Le salon-cuisine me servant également de bureau, je tentai de m'installer en silence et me mis tranquillement au travail. Je relevai les yeux en entendant Charlie parler, mais il ne semblait pas s'être réveillé. Mon cœur s'accéléra un tantinet, je réalisai que ça avait réveillé ma curiosité. Je me demandai de quoi il pouvait bien parler. Et je savais aussi pertinemment que ce serait tout à fait déplacé de rester là à écouter. Entendre le simple nom de " Nevil " lui échapper acheva de me mettre en mouvement. Son comportement plutôt prouvait que c'était un sujet sensible pour lui et commençait à me faire croire à ce que j'avais pu lire dans la presse. Je n'y prêtais pas vraiment attention habituellement, sachant que la plupart du temps les relations  affichées entre les acteurs étaient surtout une question de publicité et de promotion des films, et puis les journalistes avaient tendance à y voir, et montrer, ce qu'ils voulaient. Quoiqu'il en soit, j'avais l'impression d'envahir son intimité en entendant ces propos. Il était en train de dormir sur mon canapé et c'était moi qui avais l'impression de transgresser son intimité, cherchez l'erreur. Néanmoins, je préférai mettre mes écouteurs, et je lançai un petit fond de musique. Après tout, ça m'aiderait même sûrement à mieux me concentrer.

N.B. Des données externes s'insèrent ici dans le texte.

(** X15. Renaming: a [setUsername] from a known user stores the
    trimmed name, or "Anonymous" when the trimmed name is empty,
    keeping the user's place, identifier and connection time; no other
    user and no message is touched; [userJoined] is broadcast exactly
    when the user was "Anonymous" and no longer is, so a later change
    of name is announced to nobody. *)
Theorem setUsername_renames_and_announces_first_name now state (clientId u : string)
    (user : User.t) :
  Dict.get clientId (users state) = Some user ->
  let newUsername := if String.eqb (trim u) "" then "Anonymous" else trim u in
  let outcome :=
    Chat.handleMessage trim now state clientId (Value.of_ClientMessage (setUsername u)) in
  throws outcome = false
  /\ Dict.get clientId (users (next_state outcome))
     = Some {| User.clientId := User.clientId user;
               User.username := newUsername;
               User.connectedAt := User.connectedAt user |}
  /\ (forall other, other <> clientId ->
        Dict.get other (users (next_state outcome)) = Dict.get other (users state))
  /\ Dict.keys (users (next_state outcome)) = Dict.keys (users state)
  /\ messageHistory (next_state outcome) = messageHistory state
  /\ helper_calls outcome
     = if String.eqb (User.username user) "Anonymous"
          && negb (String.eqb newUsername "Anonymous")
       then [BroadcastAll (userJoined newUsername)]
       else [].
Proof.
  intros Hget newUsername outcome.
  unfold outcome.
  rewrite handleMessage_typed, Hget, (handleSetUsername_typed _ _ _ user Hget).
  cbv zeta. fold newUsername. simpl. repeat split.
  - apply Dict_get_set_same.
  - intros other Hne. now apply Dict_get_set_other.
  - apply Dict_keys_set_present. congruence.
Qed.

(** The shape of every outcome of [handleMessage]. *)
Lemma handleMessage_shape now state (clientId : string) message :
  let outcome := Chat.handleMessage trim now state clientId message in
  List.length (helper_calls outcome) <= 1
  /\ (forall target m,
        In (SendTo target m) (helper_calls outcome) ->
        target = clientId /\ message_type m = "error")
  /\ (forall excluded m, ~ In (BroadcastExcept excluded m) (helper_calls outcome))
  /\ Dict.keys (users (next_state outcome)) = Dict.keys (users state)
  /\ (throws outcome = true ->
        next_state outcome = state /\ helper_calls outcome = []).
Proof.
  cbv zeta. unfold Chat.handleMessage.
  destruct (Dict.get clientId (users state)) as [user|] eqn:Hget; [|quiet_outcome].
  destruct (Value.get message "type") as [type|]; [|quiet_outcome].
  destruct (Value.is_string type "setUsername").
  - unfold Chat.handleSetUsername. rewrite Hget.
    destruct (Chat.trimmed_field trim message "username") as [t|]; [|quiet_outcome].
    cbv zeta. cbn [Chat.returns next_state helper_calls throws users].
    rewrite Dict_keys_set_present by congruence.
    destruct (_ && _); quiet_outcome.
  - destruct (Value.is_string type "sendMessage").
    + unfold Chat.handleSendMessage. rewrite Hget.
      destruct (Chat.trimmed_field trim message "text") as [t|]; [|quiet_outcome].
      destruct (String.eqb t ""); [error_outcome|].
      destruct (Nat.ltb 500 (String.length t)); [error_outcome|].
      cbv zeta. cbn [Chat.returns next_state helper_calls throws users].
      quiet_outcome.
    + error_outcome.
Qed.

(** X16. What [handleMessage] never does: whatever the message, it
    makes at most one helper call; a [sendTo] it makes is an error
    addressed to the sender; it never uses [broadcastExcept]; it never
    adds or removes a user; and when it throws it has changed nothing
    and called nothing. *)
Theorem handleMessage_answers_only_the_sender now state (clientId : string) message :
  let outcome := Chat.handleMessage trim now state clientId message in
  List.length (helper_calls outcome) <= 1
  /\ (forall target m,
        In (SendTo target m) (helper_calls outcome) ->
        target = clientId /\ message_type m = "error")
  /\ (forall excluded m, ~ In (BroadcastExcept excluded m) (helper_calls outcome))
  /\ Dict.keys (users (next_state outcome)) = Dict.keys (users state)
  /\ (throws outcome = true ->
        next_state outcome = state /\ helper_calls outcome = []).
Proof. apply handleMessage_shape. Qed.
(** * AI-Article-Summarizer: the summarisation pipeline of [main.py]
      and its self-hosted variant [rnd/gemma_crawl.py]

    A shallow embedding of the fetch / normalise / prompt / parse pipeline,
    followed by the properties the specification states about it.

    Conventions.
    - A Python [str] is a list of Unicode code points ([pystr]); [len] is
      [length].  Literals of the source are ASCII and written [py "..."].
    - A Python call either returns or raises: [result].  The type [exn]
      holds instances of [Exception]; process signals that derive only from
      [BaseException] (keyboard interrupt, interpreter exit, task
      cancellation) are not errors of a pipeline stage and are not modelled.
    - The network collaborators (headless crawler, HTTP client, generation
      endpoint) are oracles of a [world]; every call is logged as an [event],
      so that "no network call was made" is a statement about the log.
    - Library functions the source calls ([str.strip], [re.sub] on the two
      fence patterns, [json.loads], pydantic validation, BeautifulSoup tree
      operations) are modelled after the behaviour of the libraries;
      interpreter resource limits (recursion depth, integer digit limit) are
      not modelled. *)

From Stdlib Require Import String Ascii.
From Stdlib Require Import List ZArith NArith Lia Bool.
Import ListNotations.

(* ================================================================== *)
(** * Python strings *)
(* ================================================================== *)

Module PyStr.

Definition pychar := N.
Definition pystr := list pychar.

Definition ch (a : ascii) : pychar := N_of_ascii a.
Definition py (s : string) : pystr := map N_of_ascii (list_ascii_of_string s).

Definition dquote : pychar := 34%N.
Definition backslash : pychar := 92%N.
Definition backtick : pychar := 96%N.
Definition newline : pychar := 10%N.

Local Open Scope N_scope.

(** [str.isspace] for one code point; also the class [\s] of [re] on [str]
    patterns. *)
Definition isspace (c : pychar) : bool :=
  ((9 <=? c) && (c <=? 13)) || ((28 <=? c) && (c <=? 32))
  || (c =? 133) || (c =? 160) || (c =? 5760)
  || ((8192 <=? c) && (c <=? 8202))
  || (c =? 8232) || (c =? 8233) || (c =? 8239) || (c =? 8287) || (c =? 12288).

Quelques heures s'étaient écoulées, lorsque j'entendis un « Palomaaa ? », qui attira mon attention. Je retirai mes écouteurs, espérant qu'il n'était pas réveillé depuis trop longtemps. Je dois avouer qu'une fois concentrée sur quelque chose, je ne faisais parfois plus suffisamment attention à mon environnement. « Paloma, on va manger ? » continua-t-il alors que je sauvegardais mon travail. Je me relevais et lui répondis avec un sourire « Avec plaisir. ». « C'est moi qui offre hein » ajouta-t-il en se relevant avec difficulté et j’acquiesçais de la tête. Habituellement, j'aurai protesté, ça me semblait naturel de payer chacun sa part, bien que je dois admettre apprécier inviter des amis de temps à autre, mais ce n'était pas vraiment le moment de se disputer pour ça. Et puis, je l'avais accueilli, et à mon avis, il ne devait pas trop avoir de problèmes d'argent en ce moment avec les maraudeurs, alors je pouvais bien le laisser me payer un petit brunch. Par contre, je ne pouvais pas vraiment le laisser sortir ainsi. « Si tu veux te rafraîchir un peu avant de sortir, la salle de bain, c'est la deuxième porte. » je précisai donc en l'indiquant du doigt, espérant que ça ne le vexe pas. Je sais que pour ma part, quand je me réveille avec la gueule de bois, boire et m'asperger le visage d'eau font partie de mes désirs premiers, avec le fait de manger - enfin selon mon degré de nausée, ça peut varier -. « Je suis désolée par contre, j'ai pas vraiment de vêtement à te proposer. » Enfin, à moins qu'il veuille enfiler une robe. Pas que j'en ai tellement en réalité, mais ce qui était sûr c'est que je n'avais pas de vêtement pour homme. Il faut dire que j'en recevais pas tellement dernièrement. Je secouai un peu la tête, ce n'était pas le sujet. Et puis, au moins, il ne semblait pas s'être tâché ou avoir vomi, donc ses vêtements étaient assez présentables.